- [ABOUT THIS EXERCISE]:
Please copy the leading lines of the entries below exactly, concluding with the line in which "else if decide (c = SEPARATOR)" occurs.

- [DATA PROVIDED]:
---+---

(* ===== verification/Path.v ===== *)
(** Mailbox names as folder paths (jmap-mail-sync/src/path.rs).

    A path is the encoded names of a folder's ancestors and its own, joined by the
    separator.  The encoding is undone by reading the percent escapes, which makes it
    injective; its results hold no separator and no NUL and are never a dot segment. *)

From Stdlib Require Import Ascii String.
From stdpp Require Import prelude strings.
From S2P Require Import Prelude Strings.

(** ** Operations *)
Definition SEPARATOR : ascii := "/"%char.
Definition NUL : ascii := "000"%char.

Definition encode_char (c : ascii) : text :=
  if decide (c = "%"%char) then lit "%25"
  else if decide (c = SEPARATOR) then lit "%2F"
  else if decide (c = NUL) then lit "%00"
  else [c].

Definition encode_component (name : text) : text :=
  if decide (name = lit ".") then lit "%2E"
  else if decide (name = lit "..") then lit "%2E%2E"
  else mjoin (encode_char <$> name).

(** [split] and [join] of the source. *)
Definition path_split (path : text) : option text * text :=
  match rsplit_once SEPARATOR path with
  | Some (parent, component) => (Some parent, component)
  | None => (None, path)
  end.

Definition path_join (parent : option text) (component : text) : text :=
  match parent with
  | Some parent => parent ++ SEPARATOR :: component
  | None => component
  end.

(** The component of a folder whose name is already used by a sibling. *)
Definition marked_component (name id : text) : text :=
  encode_component name ++ lit "%23" ++ encode_component id.

(** ** Reading the escapes back.  [None] is the mark [%23], which no name has. *)
Definition read_escape (a b : ascii) : option (option ascii) :=
  if decide (a = "2"%char /\ b = "5"%char) then Some (Some "%"%char)
  else if decide (a = "2"%char /\ b = "F"%char) then Some (Some SEPARATOR)
  else if decide (a = "0"%char /\ b = "0"%char) then Some (Some NUL)
  else if decide (a = "2"%char /\ b = "E"%char) then Some (Some "."%char)
  else if decide (a = "2"%char /\ b = "3"%char) then Some None
  else None.

Fixpoint read_component (t : text) : list (option ascii) :=
  match t with
  | [] => []
  | "%"%char :: ((a :: b :: t') as rest) =>
      match read_escape a b with
      | Some c => c :: read_component t'
      | None => Some "%"%char :: read_component rest
      end
  | c :: t' => Some c :: read_component t'
  end.

Lemma read_char c t : read_component (encode_char c ++ t) = Some c :: read_component t.
Proof.
  unfold encode_char. repeat case_decide; subst; [done..|].
  destruct c as [[] [] [] [] [] [] [] []]; try done.
Qed.

Lemma read_encoded name t :
  read_component (encode_component name ++ t) = (Some <$> name) ++ read_component t.
Proof.
  unfold encode_component. repeat case_decide; subst; [done..|].
  clear. induction name as [|c name IH]; [done|].
  rewrite fmap_cons, mjoin_cons, <- (assoc_L (++)), read_char, IH. done.
Qed.

Lemma read_mark t : read_component (lit "%23" ++ t) = None :: read_component t.
Proof. done. Qed.

Lemma read_component_encoded name : read_component (encode_component name) = Some <$> name.
Proof. rewrite <- (app_nil_r (encode_component name)), read_encoded. apply app_nil_r. Qed.

Lemma read_marked name id :
  read_component (marked_component name id) = (Some <$> name) ++ None :: (Some <$> id).
Proof. unfold marked_component. by rewrite read_encoded, read_mark, read_component_encoded. Qed.

#[export] Instance encode_component_inj : Inj (=) (=) encode_component.
Proof.
  intros a b E%(f_equal read_component). rewrite !read_component_encoded in E.
  by apply (inj (fmap Some)) in E.
Qed.

Lemma marked_ne_encoded name id other : marked_component name id <> encode_component other.
Proof.
  intros E%(f_equal read_component). rewrite read_marked, read_component_encoded in E.
  assert (@None ascii ∈ Some <$> other) as (?&?&?)%list_elem_of_fmap; [|done].
  rewrite <- E. set_solver.
Qed.

Lemma somes_before {A} (a b : list A) (x y : list (option A)) :
  (Some <$> a) ++ None :: x = (Some <$> b) ++ None :: y -> a = b /\ x = y.
Proof.
  revert b. induction a as [|c a IH]; intros [|d b] E; [by injection E|done..|].
  injection E as -> E. by apply IH in E as [-> ->].
Qed.

Lemma marked_component_inj name id name' id' :
  marked_component name id = marked_component name' id' -> name = name' /\ id = id'.
Proof.
  intros E%(f_equal read_component). rewrite !read_marked in E.
  apply somes_before in E as [-> E%(inj (fmap Some))]. done.
Qed.

(** ** What an encoded component holds *)
Lemma encode_char_plain c : (SEPARATOR ∉ encode_char c) /\ (NUL ∉ encode_char c) /\ encode_char c <> [].
Proof.
  unfold encode_char. repeat case_decide; subst.
  1-3: split_and!; [by_decide | by_decide | done].
  split_and!; [| |done]; set_solver.
Qed.

Lemma encode_component_plain name :
  (SEPARATOR ∉ encode_component name) /\ (NUL ∉ encode_component name).
Proof.
  unfold encode_component. repeat case_decide; [split; by_decide..|].
  split; rewrite list_elem_of_join; intros (t&Ht&(c&->&_)%list_elem_of_fmap);
    pose proof (encode_char_plain c); tauto.
Qed.

Lemma marked_component_plain name id : SEPARATOR ∉ marked_component name id.
Proof.
  unfold marked_component. rewrite !not_elem_of_app.
  split_and!; [apply encode_component_plain | by_decide | apply encode_component_plain].
Qed.

Lemma encode_component_dots name :
  encode_component name <> lit "." /\ encode_component name <> lit "..".
Proof.
  unfold encode_component. repeat case_decide; [done..|].
  assert (forall t, read_component t = Some <$> t -> mjoin (encode_char <$> name) = t -> name = t).
  { intros t Ht E. apply (inj (fmap Some)). rewrite <- Ht, <- E.
    rewrite <- read_component_encoded. unfold encode_component. by repeat case_decide. }
  split; intros E; eapply H1 in E; done.
Qed.

Lemma encode_component_nonempty name : name <> [] -> encode_component name <> [].
Proof.
  intros Hne E. apply Hne. apply (inj (fmap Some)).
  by rewrite <- read_component_encoded, E.
Qed.

(** ** Splitting and joining *)
Lemma path_split_spec path :
  path = path_join (path_split path).1 (path_split path).2 /\ SEPARATOR ∉ (path_split path).2.
Proof.
  unfold path_split. destruct (rsplit_once SEPARATOR path) as [[parent component]|] eqn:E.
  - by apply rsplit_once_Some in E.
  - by apply rsplit_once_None in E.
Qed.

Lemma path_split_join parent component :
  SEPARATOR ∉ component -> path_split (path_join parent component) = (parent, component).
Proof.
  intros Hc. unfold path_split, path_join. destruct parent as [parent|].
  - by rewrite rsplit_once_app.
  - by rewrite (proj2 (rsplit_once_None _ _)).
Qed.

Lemma path_join_inj parent component parent' component' :
  SEPARATOR ∉ component -> SEPARATOR ∉ component' ->
  path_join parent component = path_join parent' component' -> parent = parent' /\ component = component'.
Proof.
  intros Hc Hc' E%(f_equal path_split). rewrite !path_split_join in E by done. by simplify_eq.
Qed.

(** The encoding of a mailbox name is injective and safe as a file name.  Distinct names
    have distinct components; a component has no separator and no NUL, is not a dot segment,
    and is empty only for the empty name; and a path splits into the parent and the component
    it was joined from. *)
Theorem encode_component_safe name name' parent :
  (encode_component name = encode_component name' <-> name = name') /\
  (SEPARATOR ∉ encode_component name) /\ (NUL ∉ encode_component name) /\
  encode_component name <> lit "." /\ encode_component name <> lit ".." /\
  (encode_component name = [] <-> name = []) /\
  path_split (path_join parent (encode_component name)) = (parent, encode_component name).
Proof.
  pose proof (encode_component_plain name) as [Hs Hn].
  pose proof (encode_component_dots name) as [Hd Hdd].
  split_and!; [|done..| |by apply path_split_join].
  - split; [apply (inj _)|by intros ->].
  - split; [|by intros ->]. intros E. destruct (decide (name = [])); [done|].
    by apply encode_component_nonempty in E.
Qed.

---+---

- [SOLVED PROBLEM]:
(* ===== verification/Path.v ===== *)
(** Mailbox names as folder paths (jmap-mail-sync/src/path.rs).

    A path is the encoded names of a folder's ancestors and its own, joined by the
    separator.  The encoding is undone by reading the percent escapes, which makes it
    injective; its results hold no separator and no NUL and are never a dot segment. *)

From Stdlib Require Import Ascii String.
From stdpp Require Import prelude strings.
From S2P Require Import Prelude Strings.

(** ** Operations *)
Definition SEPARATOR : ascii := "/"%char.
Definition NUL : ascii := "000"%char.

Definition encode_char (c : ascii) : text :=
  if decide (c = "%"%char) then lit "%25"
  else if decide (c = SEPARATOR) then lit "%2F"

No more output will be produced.